**What is required**
Copy out each line below in which the string "identity" appears.

Collected data entries:
(** The task that leads a group is the owner of its first entry. *)
Lemma leads_owner w i x gid g e :
  inv w → tasks w !! i = Some x → heap w !! gid = Some g → entries g !! 0%nat = Some e →
  leads gid g (t_stage x) → owner e = i.
Proof.
  intros Hw Hi Hg He Hl. unfold leads in Hl. destruct (closed g) eqn:Hc.
  - destruct Hl as [c Hl]. destruct (i_executes w Hw i x _ c Hi Hl) as (y & _ & _ & H0 & g' & Hg' & _ & Hown).
    simplify_eq. rewrite Hown, list_lookup_fmap, He in H0. by injection H0.
  - destruct (i_gathers w Hw i x gid Hi Hl) as (g' & e' & Hg' & _ & He' & Ho). by simplify_eq.
Qed.

Lemma leads_same gid gid' g g' s : leads gid g s → leads gid' g' s → gid = gid'.
Proof.
  unfold leads. destruct (closed g), (closed g');
    [intros [c ->] [c' E]|intros [c ->] E|intros -> [c E]|intros -> E]; congruence.
Qed.

(** Futures of one group are settled, and task [i] is over: it led the group, which is then
    settled wholly, or it waited for its own future. *)
Section moves.
Context (w w' : t) (i : nat) (x : task) (gid : nat) (g g' : _CoalesceGroup) (o : outcome exception O).
Context (Hw : inv w) (Hi : tasks w !! i = Some x) (Hg : heap w !! gid = Some g)
  (Hh : heap w' = <[gid := g']> (heap w)) (Hkey : group_key g' = group_key g)
  (Hfr : frame <$> entries g' = frame <$> entries g)
  (Ht : tasks w' = alter (at_stage (Ended o)) i (tasks w))
  (Hc : answered_by i (calls w) (calls w'))
  (Htb : ∀ key p, _groups w' !! key = Some p → _groups w !! key = Some p)
  (Hcase : (leads gid g (t_stage x) ∧ closed g' = true ∧ ¬ pending g') ∨
    ((∃ k, t_stage x = Waits gid k) ∧ closed g' = closed g ∧ (pending g' → pending g)))
  (Hfut : ∀ k e v, entries g' !! k = Some e → future e = Some (Ok v) → served (calls w') (owner e) v)
  (Ho : ∀ v, o = Ok v → served (calls w') i v).

#[local] Lemma moved_here : heap w' !! gid = Some g'.
Proof. rewrite Hh, list_lookup_insert_eq; [done|by eapply lookup_lt_Some]. Qed.
#[local] Lemma moved_elsewhere p : p ≠ gid → heap w' !! p = heap w !! p.
Proof. intros Hp. by rewrite Hh, list_lookup_insert_ne. Qed.
#[local] Lemma moved_closed : closed g' = true ∨ closed g' = closed g.
Proof. destruct Hcase as [(_ & H & _)|(_ & H & _)]; auto. Qed.
#[local] Lemma moved_owners : owner <$> entries g' = owner <$> entries g.
Proof. by apply frame_owner. Qed.

(** Where a group was before. *)
#[local] Lemma moved_back p gp' :
  heap w' !! p = Some gp' → ∃ gp, heap w !! p = Some gp ∧ group_key gp' = group_key gp ∧ frame <$> entries gp' = frame <$> entries gp ∧
    (p = gid ∧ gp = g ∧ gp' = g' ∨ p ≠ gid ∧ gp' = gp).
Proof.
  intros H. destruct (decide (p = gid)) as [->|Hne].
  - rewrite moved_here in H. injection H as <-. exists g. split_and!; auto.
  - rewrite moved_elsewhere in H by done. exists gp'. split_and!; auto.
Qed.
(** And where it is now. *)
#[local] Lemma moved_on p gp k e :
  heap w !! p = Some gp → entries gp !! k = Some e →
  ∃ gp' e', heap w' !! p = Some gp' ∧ entries gp' !! k = Some e' ∧ owner e' = owner e ∧
    owner <$> entries gp' = owner <$> entries gp ∧ (p = gid ∧ gp = g ∧ gp' = g' ∨ p ≠ gid ∧ gp' = gp).
Proof.
  intros Hp He. destruct (decide (p = gid)) as [->|Hne].
  - assert (gp = g) as -> by congruence. destruct (frame_lookup _ _ _ _ (eq_sym Hfr) He) as (e' & He' & Hf).
    injection Hf as _ _ Hf. exists g', e'. split_and!; auto using moved_here, moved_owners.
  - exists gp, e. rewrite moved_elsewhere by done. split_and!; auto.
Qed.
#[local] Lemma moved_task_on j y : tasks w !! j = Some y →
  ∃ y', tasks w' !! j = Some y' ∧ t_key y' = t_key y ∧ t_slot y' = t_slot y ∧ t_block y' = t_block y.
Proof. rewrite Ht. apply staged_lookup. Qed.
#[local] Lemma moved_task_back j y : tasks w' !! j = Some y →
  (j = i ∧ t_stage y = Ended o) ∨ (j ≠ i ∧ tasks w !! j = Some y).
Proof. rewrite Ht. intros [(-> & z & _ & ->)|H]%staged_case; auto. Qed.
(* ===== verification/EnvCommands.v ===== *)
(** * The commands of an environment worker, one by one

    Each command of [EnvWorker.v] is proved against the logic of [Async.v]: what the other
    tasks may do to its [ActiveRequest] is the assumption ([others]), what it does itself the
    guarantee ([guarantee]), and a query that could move the environment is issued only where
    [allowed] holds.  Code that touches no request at all is [tame], which the hint databases
    [seg] and [tame] discharge.  [handle_command_ok] is the result: it holds from the arrival
    of a command to its envelope ([finished]), whatever happens in between; [EnvRuns.v] puts
    the tasks together. *)

From stdpp Require Import pretty.
From S2P Require Import Prelude PyDict Sorting Codec Api Messages Async EnvPool EnvWorker.

Open Scope string_scope.
Open Scope list_scope.
Open Scope Z_scope.

Module EnvCommands.
Import EnvWorker.

(** ** How a slot evolves *)

(** The binding of a slot is fixed; its executed sequence number grows; within an episode
    its flags only rise, and only a reset begins another, later one. *)
Definition identity (s : SessionSlot) : string * string * string * Z :=
  (session_id s, binding_token s, pool_key s, slot_index s).
Definition episode_number (s : SessionSlot) : Z := or_else (episode_id s) 0.
Definition progress (s s' : SessionSlot) : Prop :=
  (episode_id s' = episode_id s ∧ (terminated s = true → terminated s' = true) ∧
   (truncated s = true → truncated s' = true))
  ∨ episode_number s < episode_number s'.
Record slot_le (s s' : SessionSlot) : Prop := {
  le_identity : identity s' = identity s;
  le_seq : last_operation_seq s ≤ last_operation_seq s';
  le_progress : progress s s';
}.
#[global] Instance slot_le_preorder : PreOrder slot_le.
Proof.
  split; [by intros s; split; [|lia|left]|]. intros s1 s2 s3 [I1 L1 P1] [I2 L2 P2]. split; [congruence|lia|].
  unfold progress, episode_number in *. destruct P1 as [(E1 & T1 & U1)|], P2 as [(E2 & T2 & U2)|].
  - left. rewrite E2. naive_solver.
  - right. by rewrite <- E1.
  - right. by rewrite E2.
  - right. lia.
Qed.

(** How a request evolves under the task that owns it. *)
Definition committed (r : ActiveRequest) : Prop :=
  side_effect_applied r = true ∨ the_stage r = STAGE_ENV_STEP ∨ the_stage r = STAGE_DONE.
Record req_le (r r' : ActiveRequest) : Prop := {
  req_cancel : cancel_requested r' = cancel_requested r;
  req_effect : side_effect_applied r = true → side_effect_applied r' = true;
  req_committed : committed r → committed r';
}.
#[global] Instance req_le_preorder : PreOrder req_le.
Proof. split; [by intros r; split|]. intros r1 r2 r3 [] []. split; [congruence|auto|auto]. Qed.

Section task.
(** A task: its number, its command, the slot its session had on arrival. *)
Context (i : nat) (c : CommandEnvelope) (found : option nat).
Notation rid := (c_request_id c).
Notation seq := (c_operation_seq c).

(** ** What the others may do to a task *)

Definition touched (o o' : option ActiveRequest) : Prop := o' = o ∨ o' = with_cancel <$> o.
Record others (w w' : worker) : Prop := {
  others_request : touched (requests w !! i) (requests w' !! i);
  others_active r : active w' !! r = Some i → active w !! r = Some i;
}.
#[global] Instance others_preorder : PreOrder others.
Proof.
  split; [by intros w; split; [left|]|]. intros w1 w2 w3 [T1 A1] [T2 A2]. split; [|auto].
  unfold touched in *. destruct T1 as [E1|E1], T2 as [E2|E2]; rewrite E2, E1; [by left|by right|by right|right].
  by destruct (requests w1 !! i).
Qed.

**Result of the exercise**
Definition identity (s : SessionSlot) : string * string * string * Z :=
  le_identity : identity s' = identity s;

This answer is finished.